Claudia Montes y José Luis Ábalos
Tribunal Supremo
Otra exnovia de Ábalos, Miss Asturias 2017, declara este martes como testigo en el Supremo
El pasado 27 de febrero lo hacía Jéssica Rodríguez y este martes, 6 de mayo, será el turno de Claudia Montes. Las exnovias de José Luis Ábalos van desfilando una a una por el Palacio de Las Salesas para prestar declaración como testigos en el marco de la causa en la que el Tribunal Supremo investiga al que fuera número dos de Pedro Sánchez al frente del PSOE por, presuntamente, haber recibido comisiones a cambio de contratos de obra pública o de material sanitario durante la pandemia. El bautizado como «caso Koldo».
Claudia Montes, que ganó el certamen de belleza Miss Asturias en 2017 en la categoría «+30», fue contratada en la empresa pública Logirail, vinculada al Ministerio de Transportes por influencia de Ábalos y con la colaboración de su entonces asesor de confianza, Koldo García, según sostiene el informe de la Unidad Centra Operativa de la Guardia Civil (UCO) en virtud del cual el magistrado Leopoldo Puente acordó tomar declaración a Montes.
Un enchufe que se hace palpable en los esclarecedores mensajes entre el exministro y su asesor que figuran en la causa. «¿A la de Gijón no la pueden contratar en Renfe, Adif o alguna de sus subcontratas?», escribe Ábalos. «Lo arreglo», contesta Koldo.
En el informe de la UCO consta que en octubre de 2019 Montes, 45 años, envió su CV a Koldo, quien lo hizo llegar a Isaías Taboas, entonces presidente de Renfe, la única accionista de Logirail, «puntualizándole que el lugar de trabajo sería Gijón». Según los agentes, Montes consiguió el trabajo y, al igual que Jéssica Rodríguez, tampoco fue a trabajar a la oficina. En febrero de 2022, la mujer avisó a García de que la habían despedido.
Con todo, la mujer mantiene que accedió al puesto de trabajo a través del portal Infojobs y que cumplió «escrupulosamente» con todas las condiciones laborales de la empresa en la modalidad de jornada presencial.
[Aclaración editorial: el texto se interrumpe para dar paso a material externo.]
(** The last iteration, on a response that is not followed: the host
    name of its URL, when it has one, decides. *)
Lemma redirect_loop_final (follow_redirects : bool) (max_redirects : Z)
    (result : FetchResult) (iterations : nat) (current_url : string)
    (redirect_chain : list string) (t : Trace) (response : requests.Response)
    (parsed_final : urllib_parse.ParseResult) :
  session_get t current_url = inr response ->
  negb follow_redirects || negb (requests.is_redirect response) = true ->
  urllib_parse.urlparse (requests.url response) = Some parsed_final ->
  redirect_loop getaddrinfo session_get urljoin follow_redirects max_redirects
    result (S iterations) current_url redirect_chain t
  = match urllib_parse.hostname parsed_final with
    | Some h =>
        let cached := host_decision getaddrinfo h (after_get t current_url) in
        (Return (if fst cached
                 then set_response result response redirect_chain
                 else set_error result ("Blocked final URL: " +:+ snd cached)),
         after_validation getaddrinfo h (after_get t current_url))
    | None =>
        (Return (set_response result response redirect_chain),
         after_get t current_url)
    end.
Proof.
  intros Hget Hfinal Hparse. cbn [redirect_loop].
  unfold mbind at 1, M_bind at 1.
  rewrite (session_get_response _ _ _ Hget), Hfinal.
  unfold mbind at 1, M_bind at 1, or_ValueError at 1. rewrite Hparse.
  unfold mret at 1, M_ret at 1.
  destruct (urllib_parse.hostname parsed_final) as [h|]; [|reflexivity].
  unfold mbind, M_bind. rewrite is_public_host_returns. cbv zeta.
  now destruct (host_decision getaddrinfo h (after_get t current_url)) as [[] reason].
Qed.

(** The result dictionary after [result["error"] = ...], and after the
    five assignments of a success, entry by entry. *)
Lemma set_error_initial (url msg : string) :
  set_error (initial_result url) msg = failure url msg.
Proof. reflexivity. Qed.

Lemma set_response_initial (url : string) (response : requests.Response)
    (redirect_chain : list string) :
  set_response (initial_result url) response redirect_chain
  = success response redirect_chain.
Proof. reflexivity. Qed.


(** After the hops of a chain, the loop goes on from its last URL. *)
Lemma fetch_page_hops (url : string) (timeout max_redirects : Z)
    (t0 : Trace) (validated_url : string) (t1 : Trace) (chain : list string)
    (current_url : string) (t2 : Trace) :
  _validate_url getaddrinfo url t0 = (Return (inl validated_url), t1) ->
  public_hops t1 validated_url chain current_url t2 ->
  (length chain <= Z.to_nat (max_redirects + 1))%nat ->
  fetch_page getaddrinfo session_get urljoin url timeout true max_redirects t0
  = try_except
      (fun t => redirect_loop getaddrinfo session_get urljoin true
                  max_redirects (initial_result url)
                  (Z.to_nat (max_redirects + 1) - length chain)
                  current_url chain t2)
      (except_requests timeout max_redirects (initial_result url)) t1.
Proof.
  intros Hv Hhops Hlen.
  rewrite (fetch_page_validated _ _ _ _ _ _ _ Hv). unfold try_except.
  replace (Z.to_nat (max_redirects + 1))
    with (length chain + (Z.to_nat (max_redirects + 1) - length chain))%nat
    at 1 by lia.
  now rewrite (redirect_loop_hops _ _ _ _ _ _ _ Hhops).
Qed.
Lo hizo en un comunicado en el que, además, aseguraba que no había tenido contacto personal alguno con Ábalos, más allá de una fotografía que se tomaron como «compañeros del PSOE».
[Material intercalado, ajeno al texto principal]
Lemma history_inv_step (hist : list label) (lbl : label) (s s' : sys) :
  history_inv hist s -> step lbl s = Some s' -> history_inv (hist ++ [lbl]) s'.
Proof.
  destruct s as [p|msg]; [|done].
  destruct p as [[ka q fq w] lc ec m n sv]. simpl.
  intros (Hfq & Hq & Hn & Hnb & Hcl & Hsel & Hq1 & Hec & Hm). subst fq.
  destruct lbl as [c| |state|sign|e]; simpl.
  - destruct m; try discriminate. destruct c; simpl.
    + destruct ec as [err|]; [|done].
      destruct (Contains _ _) eqn:Hc; intros [= <-]; simpl;
        rewrite signalled_snoc, orb_false_r; hist_auto Hec Hcl.
      all: try (by apply Hn). 
      right. split; [|done]. apply elem_of_app. left. by apply Hec.
    + destruct q as [|q]; [done|]. intros [= <-]. simpl.
      rewrite signalled_snoc, orb_false_r.
      assert (q = 0%nat) as -> by lia.
      assert (Hs : signalled hist = true) by (by apply Hq1).
      assert (Hnn : n <> AwaitSignal).
      { intros ->. destruct (Hn eq_refl) as [? _]. discriminate. }
      hist_auto Hec Hcl.
    + done.
  - destruct m; try discriminate. unfold serve_wait; simpl.
    destruct (wg_Wait_ready w); intros [= <-]; simpl.
    rewrite signalled_snoc, orb_false_r. destruct Hm as [Hs Hka].
    hist_auto Hec Hcl. all: try (by apply Hn). by left.
  - destruct (ConnState_hook state w); intros [= <-]; simpl; [|done].
    rewrite signalled_snoc, orb_false_r.
    hist_auto Hec Hcl. all: try (by apply Hn). main_mono Hm.
  - destruct n; try discriminate. case_bool_decide as Hin; [|done].
    destruct (Hn eq_refl) as (-> & Hs & ->).
    apply notified_cases in Hin as [-> | [-> | [-> | ->]]]; simpl;
      intros [= <-]; simpl; try done;
      rewrite signalled_snoc, Hs; simpl; hist_auto Hec Hcl.
    all: destruct m as [| |err];
      [done
      | destruct Hm; congruence
      | destruct Hm as [(_ & Hs' & _) | [He Hc]];
        [congruence | right; split; [apply elem_of_app; by left | done]]].
  - destruct sv; intros [= <-]; simpl.
    rewrite signalled_snoc, orb_false_r.
    hist_auto Hec Hcl. all: try (by apply Hn).
    + intros e' [= <-]. apply elem_of_app. right. by apply list_elem_of_singleton.
    + main_mono Hm.
Qed.

Lemma history_inv_run (tr hist : list label) (s s' : sys) :
  history_inv hist s -> run tr s = Some s' -> history_inv (hist ++ tr) s'.
Proof.
  revert hist s; induction tr as [|lbl tr IH]; intros hist s Hinv.
  - intros [= <-]. by rewrite app_nil_r.
  - rewrite run_cons. destruct (step lbl s) as [s1|] eqn:Hstep; [|done].
    cbn [mbind option_bind]. intros Hrun.
    replace (hist ++ lbl :: tr) with ((hist ++ [lbl]) ++ tr)
      by (by rewrite <- app_assoc).
    eapply IH; [|exact Hrun]. by eapply history_inv_step.
Qed.

Lemma history_inv_reachable (ka : bool) (tr : list label) (s : sys) :
  run tr (init ka) = Some s -> history_inv tr s.
Proof.
  intros Hrun. change tr with ([] ++ tr).
  eapply history_inv_run; [|exact Hrun].
  simpl. repeat split; try done; lia.
Qed.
Cuando finalizó la relación laboral con Logirail, de acuerdo con el informe de la UCO, Montes intercambió mensajes con Koldo que apuntarían a que el currículum con el que accedió al puesto de trabajo estaba falsificado.
La Guardia Civil cree que Ábalos conocía los «pormenores» de la contratación y apunta también a mensajes en los que el exministro pedía a su exasesor «que ingresara dinero a Claudia». En 2022, tras recibir Ábalos una queja de la mujer por el trato de Koldo García, el exministro dijo a su exasesor: «Que se deje de líos y busque otras ayudas».
César Moreno
Este martes también está citado a declarar César Moreno, uno de los socios del presunto conseguidor del 'caso Koldo', el empresario Víctor de Aldama, que forma parte del grupo de Whatsapp de 'los cuatro mosqueteros' que aparece en varios informes de la UCO.
Aunque Moreno acudirá al Supremo en condición de testigo, tendrá que hacerlo acompañado de un abogado porque figura como investigado en la rama de la causa que se instruye en la Audiencia Nacional. En dicho procedimiento, la Fiscalía defiende que 'los cuatro mosqueteros' podrían haber participado en un delito de blanqueo de capitales.
El magistrado ha llamado a comparecer a Moreno al considerar que puede aportar conocimiento sobre «las pretendidas entregas periódicas de 10.000 euros mensuales» por parte de De Aldama, o personas que actuaban por su encargo, a Koldo.
La UCO asegura en uno de sus informes que De Aldama, en su condición de líder de la presunta organización criminal, habría articulado «una compleja estructura financiera y societaria de alcance tanto nacional como internacional», que ha experimentado «mutaciones» a lo largo del tiempo y en la que estaría «subordinado» el propio Moreno.
No obstante, el pasado noviembre Moreno se desvinculó de la presunta trama en su declaración como investigado en la Audiencia Nacional. Según fuentes jurídicas consultadas entonces por Europa Press, el empresario se acogió a su derecho a contestar únicamente a las preguntas de su defensa y se limitó a negar su participación en los contratos de mascarillas investigados.